I entitled this piece, “Inversion” because we have a world in which what was previously morally clear and obviously true is no longer seen that way, especially by purveyors of identity politics and anarchistic philosophies. “Parallel universes” is a phrase that describes the lenses through which people see the same events, ideas and trends…and it is stunning how different these visions are!

Two crises dominate the public square, especially in the USA and the West. The first is anthropology: what does it mean to be a human being, and, what is the future of male and female identity? The second crisis is the foundation of the first one: how do we “know” anything? In a world of competing “memes” and “narratives” where is the room for empirical research and critical thinking? Emotions rule the day and how particular persons and groups “feel” trumps careful research and reflection.

Let’s begin with how we “know.” Philosophers and religious leaders have debated for millennia about the nature of reality and the sources of our knowledge. Much of this was confined to the academy and esoteric circles.
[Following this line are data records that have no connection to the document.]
(** One slot of file_transfer_cleanup. *)
Definition transfer_cleanup_slot (i : nat) : St world unit :=
  ps ← peer i;
  _ ← (if tx_active (ps_tx_file ps) then
         _ ← (if 0 <=? tx_fd (ps_tx_file ps) then call_ (Close (tx_fd (ps_tx_file ps))) else skip);
         _ ← (if tx_plain_buf (ps_tx_file ps) then call_ (Wipe "plain_buf") else skip);
         _ ← upd_peer i (fun p => p <| ps_tx_file := tx_zero <| tx_fd := -1 |> |>);
         ui UiError "sending cancelled"
       else skip);
  ps ← peer i;
  dl ← app as_downloads_dir_fd;
  if rx_active (ps_rx_file ps) then
    _ ← (if 0 <=? rx_fd (ps_rx_file ps) then call_ (Close (rx_fd (ps_rx_file ps))) else skip);
    _ ← (if (0 <=? dl) && negb (bool_decide (rx_local_name (ps_rx_file ps) = []))
         then call_ (Unlinkat dl (rx_local_name (ps_rx_file ps))) else skip);
    _ ← rx_reset i;
    ui UiError "receiving cancelled"
  else skip.

Fixpoint transfer_cleanup_from (i n : nat) : St world unit :=
  match n with
  | O => skip
  | S n => _ ← transfer_cleanup_slot i; transfer_cleanup_from (S i) n
  end.

Definition file_transfer_cleanup : St world unit := transfer_cleanup_from 0 NOX_MAX_PEERS.

End FileTransfer.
Most of humankind wakes up to a challenging world of laboring for daily bread and they do not need a lesson of whether or not their toil is “real.” The importance of events has always been debated, but not the reality itself. Historians love gathering different perspectives; however, all but a few would affirm, “Some events really happened.”

For the past 20 years, we have allowed feeling, political agendas, and image- and social media-driven communication to eclipse careful evaluation. From former President Obama’s fictionalized autobiographies to current debates on climate change, gullibility or suspicion is driven by ideology, not research. The very people that scream, “Science matters!” about climate change ignore advances in science completely as they promote abortion and infanticide. Gender confusion is a psychosocial pathology – science is clear that 99% of humans are born with particular DNA designating them male and female.

We need a return to reason and research, a willingness to subject ideas to scrutiny and adapt our understanding after careful reflection. Such progress will not be politically correct or conform to everyone’s feelings. It will, however, help us solve real problems and promote human flourishing.